We define that as an ethos and environment in which employee productivity naturally flourishes, employees at all levels feel engaged and empowered, and managers proactively seek out opportunities to help their teams thrive. Here’s how to create this culture in your enterprise:

  • Regularly reinforce your vision: Productivity means a lot of different things to a lot of different people, and your employees must be clear on what they’re being asked to work toward. State your department’s employee productivity goals clearly and state them often. When employees understand and believe in your vision, they’re more likely to stay committed.
  • Talk openly about employee productivity: Some team members might associate efforts to increase employee productivity with time tracking or monitoring. It’s your job to fight back against these notions! Start an honest conversation about what everyone stands to gain from measuring productivity regularly, and encourage your team to voice their concerns freely.
  • Set employee productivity goals: Without defined goals, your efforts to increase employee productivity could lose valuable momentum. Use a workplace productivity analytics tool to help you establish productivity metrics first, then use those same metrics to inform your goals and think about how you can go about achieving them.
  • Identify areas where friction exists and take steps to address roadblocks: All it takes is one distraction to undo an hour of hard work! Pinging notifications, email alerts, and excessive multitasking eat away at your team’s productive time.

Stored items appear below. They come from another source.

(* ===== verification/BinaryCache.v ===== *)
(** * The cache of built binaries
    ([internal/infrastructure/cache/{types,binary_cache,symlink,binary_cache_adapter}.go],
     [internal/application/binary/import_custom_binary.go])

    A directory per binary, by network, commit and build configuration, with its metadata
    in a file; the index of it in memory; and the link to the active binary.  The file
    system answers any function of the calls so far; encoding/json is a [Codec]. *)

From Stdlib Require Import Ascii.
From stdpp Require Import base tactics numbers list strings gmap.
From S2P Require Import Prelude Trace Paths BuildConfig.

(** ** Entries ([types.go]) *)

Record CachedBinary := mkCachedBinary {
  cb_CommitHash : string;
  cb_Ref : string;
  cb_BuildTime : Z;
  cb_Size : Z;
  cb_NetworkType : string;
  cb_BuildConfig : option BuildConfig;
  cb_BinaryPath : string;
  cb_DirKey : string
}.

Record Metadata := mkMetadata {
  md_CommitHash : string;
  md_Ref : string;
  md_BuildTime : Z;
  md_Size : Z;
  md_NetworkType : string;
  md_BuildConfig : option BuildConfig
}.

Record CacheStats := mkCacheStats { cs_TotalEntries : Z; cs_TotalSize : Z }.

Definition ToMetadata (c : CachedBinary) : Metadata :=
  mkMetadata (cb_CommitHash c) (cb_Ref c) (cb_BuildTime c) (cb_Size c) (cb_NetworkType c) (cb_BuildConfig c).

(** ** The file system *)

Record FileInfo := mkFileInfo {
  fi_Size : Z;
  fi_executable : bool;
  fi_symlink : bool
}.

Inductive FCall :=
| MkdirAll (path : string) (e : option error)
| ReadDir (path : string) (r : result (list (string * bool)))
| ReadFile (path : string) (r : result string)
| WriteFile (path data : string) (e : option error)
| Chmod (path : string) (e : option error)
| Stat (path : string) (r : result FileInfo)
| Lstat (path : string) (r : result FileInfo)
| Readlink (path : string) (r : result string)
| RemoveAll (path : string) (e : option error)
| Remove (path : string) (e : option error)
| Symlink (target path : string) (e : option error)
| Rename (from path : string) (e : option error)
| DetectVersion (path : string) (r : result (string * string)).

(** A directory lists its entries with whether each is a directory.  [os.IsNotExist] tells
    the errors apart that name nothing. *)
Class FileSystem := {
  mkdir_all : string → list FCall → option error;
  read_dir : string → list FCall → result (list (string * bool));
  read_file : string → list FCall → result string;
  write_file : string → string → list FCall → option error;
  chmod : string → list FCall → option error;
  stat : string → list FCall → result FileInfo;
  lstat : string → list FCall → result FileInfo;
  readlink : string → list FCall → result string;
  remove_all : string → list FCall → option error;
  remove : string → list FCall → option error;
  symlink : string → string → list FCall → option error;
  rename : string → string → list FCall → option error;
  (** The version and the commit a binary prints. *)
  detect_version : string → list FCall → result (string * string);
  is_not_exist : error → bool
}.

Definition MetadataFile : string := "metadata.json".
Definition BinaryCacheDir : string := "cache/binaries".
Definition DefaultBinaryName : string := "binary".
Definition BinaryCachePath (homeDir : string) : string := Join [homeDir; BinaryCacheDir].
Definition BinPath (homeDir : string) : string := Join [homeDir; "bin"].
Definition BinarySymlinkPath (homeDir binaryName : string) : string := Join [BinPath homeDir; binaryName].
Definition RelativeCacheTargetPath (cacheKey binaryName : string) : string :=
  Join [".."; BinaryCacheDir; cacheKey; binaryName].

Check in with your employees to talk about any points of friction that prevent them from staying on task and ask them what kind of support they need.
  • Encourage ownership of individual work and productivity levels: Workforce productivity is about giving employees the tools they need to be successful, not blaming employees for how they spend their work hours. Praise productive employees for their effective time management and tell them to keep up the great work! If there’s room for improvement when it comes to an employee’s productivity, empower and encourage them to view their own productivity levels as a baseline from which to grow.

It’s important that your focus is not on simply increasing overall productivity, but also improving employee engagement so that your team members are more satisfied at work and, in turn, eager to work more productively. Technology — particularly workforce productivity analytics technology — is one of the best ways to do this, though it is only one component of a larger cultural shift. With technology that focuses on employee productivity, you can get data-driven insights into employee engagement, workloads (including potential burnout risks), and more. You can then leverage that real-time data in numerous ways — from hiring to scheduling meetings to giving recognition to employees who deserve it, but whose efforts may otherwise go unnoticed.

Taking a Modern Approach to Employee Productivity

At ActivTrak we believe the future of work is all about open communication, transparency, and inspiring change from the top down. That is particularly true when it comes to promoting employee productivity and ensuring that your entire team feels supported and empowered to succeed no matter where they are working.

Of course, that’s much easier said than done, which is why we will go into more detail on how to increase employee productivity in the coming chapters. Until then, we’ll leave you with a few pro tips for boosting employee productivity:

Top 3 best tips for improving employee productivity

  1. Remember your goal — making sure your employees are happy, fulfilled, and engaged. Taking employee morale seriously is one of the best ways to improve employee satisfaction and employee performance, which in turn boosts productivity.
  2. Cultivate a continuous productivity improvement culture that focuses on transparency, open conversation, and ownership.
  3. Use technology that fosters efficiency and produces actionable insights that you can leverage to boost productivity, reduce burnout, and more.